Every week or three the noted book and pulp collector Kevin Cook starts mulling over some bookish matter, and often enough it leads him to H. Rider Haggard:
It’s weird sometimes how references to one book or author show up multiple times in a short space of time. Arthur Machen wrote of his enjoyment of reading Sir Walter Scott in Far Off Things and then Robin H. Smiley wrote about Ivanhoe in his “Books into Films” column in the current issue of Firsts.
I had not given a single thought to Scott or Ivanhoe probably in decades, and then the subject comes up twice within one week. Just odd coincidence I guess.
I saw the movie, but still have no desire to struggle through the book. I recognize the importance of Scott and Alexander Dumas in the development of the adventure novel, but it is really hard to read through their 1,000+ page novels that move so slowly.
I am not a big H. Rider Haggard fan, but what Haggard did with King Solomon’s Mines was write an adventure novel that moved along at a faster pace with more action and less background detail piling up and slowing down the story, and his imitators followed suit.

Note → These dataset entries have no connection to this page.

(** C10. The MacroVector of every metrics object is a key of the lookup
    table: the classifier never yields EQ3 = 2 together with EQ6 = 0, every
    other combination of digits in range is in the table, and so
    [calculateScore] never takes the branch that returns [null]. *)
Theorem macroVector_in_table (m : gmap string string) :
  (let '(eq1, eq2, eq3, eq4, eq5, eq6) := macroDigits m in
   ~ (eq3 = 2 /\ eq6 = 0)) /\
  (forall d, digitsOk d = true ->
     let '(eq1, eq2, eq3, eq4, eq5, eq6) := d in
     exists value,
       lookupScore LOOKUP_TABLE (macroKey eq1 eq2 eq3 eq4 eq5 eq6) = Some value) /\
  (exists value, lookupScore LOOKUP_TABLE (macroVector m) = Some value) /\
  (exists score, calculateScore m = Some score).
Proof.
  split; [|split; [|split]].
  - pose proof (macroDigits_ok m) as H.
    destruct (macroDigits m) as [[[[[e1 e2] e3] e4] e5] e6].
    unfold digitsOk in H. rewrite !andb_true_iff in H. destruct H as [_ H].
    intros [-> ->]. discriminate H.
  - intros d Hd. apply digitsOk_reachable in Hd.
    assert (H : forallb (fun d : digits6 =>
      let '(eq1, eq2, eq3, eq4, eq5, eq6) := d in
      match lookupScore LOOKUP_TABLE (macroKey eq1 eq2 eq3 eq4 eq5 eq6) with
      | Some _ => true
      | None => false
      end) reachableDigits = true) by (vm_compute; reflexivity).
    rewrite forallb_forall in H. specialize (H d Hd).
    destruct d as [[[[[e1 e2] e3] e4] e5] e6].
    destruct (lookupScore _ _); [eauto|discriminate].
  - apply lookup_macroVector.
  - unfold calculateScore, calculateScoreIn.
    destruct (forallb _ _); [eauto|].
    destruct (lookup_macroVector m) as [value ->].
    rewrite digitsOf_macroVector.
    destruct (macroDigits m) as [[[[[e1 e2] e3] e4] e5] e6].
    destruct (firstSome _ _); eauto.
Qed.

(** C7. For the digits of every metrics object, the EQ3/EQ6 neighbour that
    the interpolation uses is the one the specification describes. *)
Theorem score_eq3eq6_next_spec (m : gmap string string) :
  let '(eq1, eq2, eq3, eq4, eq5, eq6) := macroDigits m in
  score_eq3eq6_next LOOKUP_TABLE eq1 eq2 eq3 eq4 eq5 eq6 =
  eq3eq6NeighbourSpec LOOKUP_TABLE eq1 eq2 eq3 eq4 eq5 eq6.
Proof.
  pose (P := fun d : digits6 =>
    let '(eq1, eq2, eq3, eq4, eq5, eq6) := d in
    optFloatEqb (score_eq3eq6_next LOOKUP_TABLE eq1 eq2 eq3 eq4 eq5 eq6)
                (eq3eq6NeighbourSpec LOOKUP_TABLE eq1 eq2 eq3 eq4 eq5 eq6)).
  assert (H : P (macroDigits m) = true)
    by (apply reachable_ind; vm_compute; reflexivity).
  subst P. destruct (macroDigits m) as [[[[[e1 e2] e3] e4] e5] e6].
  apply optFloatEqb_eq. exact H.
Qed.

End Classifier.

(** * JavaScript string operations *)

Module JsFacts.

Lemma append_cons c s t : String c s +:+ t = String c (s +:+ t).
Proof. reflexivity. Qed.
(** The accumulating loop of the code computes the two sums of the
    specification, added to what the accumulators held; it raises exactly
    when one of the sums does. *)
Lemma add_requests_totals (d1 d2 : string) (m1 m2 : Q) (cs : list Container)
    (acc : Q * Q) :
  Forall (Derived.reads_alike d1 d2 m1 m2) cs ->
  match add_requests d1 d2 cs acc,
        Spec.total (map (Spec.amount Resources.parse_cpu "cpu" m1) cs),
        Spec.total (map (Spec.amount Resources.parse_memory "memory" m2) cs) with
  | Returned r, Returned c, Returned m => fst r == fst acc + c /\ snd r == snd acc + m
  | Raised, Raised, _ => True
  | Raised, _, Raised => True
  | _, _, _ => False
  end.
Proof.
  intros H. revert acc. induction H as [|c cs Hc _ IH]; intros acc.
  - cbn. split; ring.
  - cbn [add_requests map Spec.total fold_right].
    fold (Spec.total (map (Spec.amount Resources.parse_cpu "cpu" m1) cs)).
    fold (Spec.total (map (Spec.amount Resources.parse_memory "memory" m2) cs)).
    destruct (truthy_requests c) as [req|] eqn:Et.
    + destruct (Hc req Et) as [Hcpu Hmem].
      destruct (Resources.parse_cpu (get req "cpu" d1)) as [x|],
               (Spec.amount Resources.parse_cpu "cpu" m1 c) as [x'|];
        cbn in Hcpu; try contradiction; cbn [bind_outcome].
      * destruct (Resources.parse_memory (get req "memory" d2)) as [y|],
                 (Spec.amount Resources.parse_memory "memory" m2 c) as [y'|];
          cbn in Hmem; try contradiction; cbn [bind_outcome].
        -- specialize (IH (fst acc + x, snd acc + y)).
           destruct (add_requests d1 d2 cs _) as [r|],
                    (Spec.total (map (Spec.amount Resources.parse_cpu "cpu" m1) cs)) as [tc|],
                    (Spec.total (map (Spec.amount Resources.parse_memory "memory" m2) cs))
                      as [tm|];
             cbn [bind_outcome fst snd] in *; try contradiction; try exact I.
           destruct IH as [I1 I2]. split; lra.
        -- destruct (Spec.total (map (Spec.amount Resources.parse_cpu "cpu" m1) cs));
             cbn [bind_outcome]; exact I.
      * exact I.
    + rewrite (amount_skipped _ _ _ c Et), (amount_skipped _ _ _ c Et).
      cbn [bind_outcome]. specialize (IH acc).
      destruct (add_requests d1 d2 cs acc) as [r|],
               (Spec.total (map (Spec.amount Resources.parse_cpu "cpu" m1) cs)) as [tc|],
               (Spec.total (map (Spec.amount Resources.parse_memory "memory" m2) cs))
                 as [tm|];
        cbn [bind_outcome] in *; try contradiction; try exact I.
      destruct IH as [I1 I2]. split; lra.
Qed.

I recall reading just a year or two ago how Tim Willocks stated that he eliminated about 1,500 pages from his first draft of The Twelve Children of Paris because it was all background information that he had researched about sixteenth century Paris that just bogged down the story he wanted to tell. In the mid-nineteenth century all those pages would have seen print!
In re: Haggard, neither I nor anyone else can underestimate the importance of She in lost race fiction or King Solomon’s Mines in adventure fiction.
Being important, however, does not always mean being good or even readable.
Look at all the pulp fanboys who gush over Carroll John Daly as the “creator” of hardboiled detective fiction — and equate him with Hammett. In terms of writing ability, that’s a joke of course. But he may have been first.
The truth of the matter with lost race fiction is that DeMille’s A Strange Manuscript Found in a Copper Cylinder was written before She but published shortly afterward. He too may have been first, but thus is such fame rewarded 140 years later. Hammett. Haggard. Most haven’t heard of Daly or DeMille.
Back to the original point, a number of Haggard’s imitators wrote better and far more vividly than he did, and eventually the genre moved over to America where Edgar Rice Burroughs took over and really made it exciting.
I will give you the classic case. Haggard wrote a novel titled People of the Mist. I have tried to read it twice, but it bores me less than a third of the way in.
Arthur A. Nelson took one slice of the plot and wrote Wings of Danger, an incredibly brilliant and exciting page-turning lost race extravaganza that is easily one of the two or three best lost race novels ever written. It’s a great favorite among Robert E. Howard fans, so you know with comparison to REH it can’t be boring!
There are numerous other examples of books where authors borrowed Haggard plot germs and wrote far, far better books than he did. I acknowledge his place in history, but please don’t try to make me read his books. The usually more-perceptive Deuce Richardson is a big Haggard fan. Curiously, others still find him readable as well.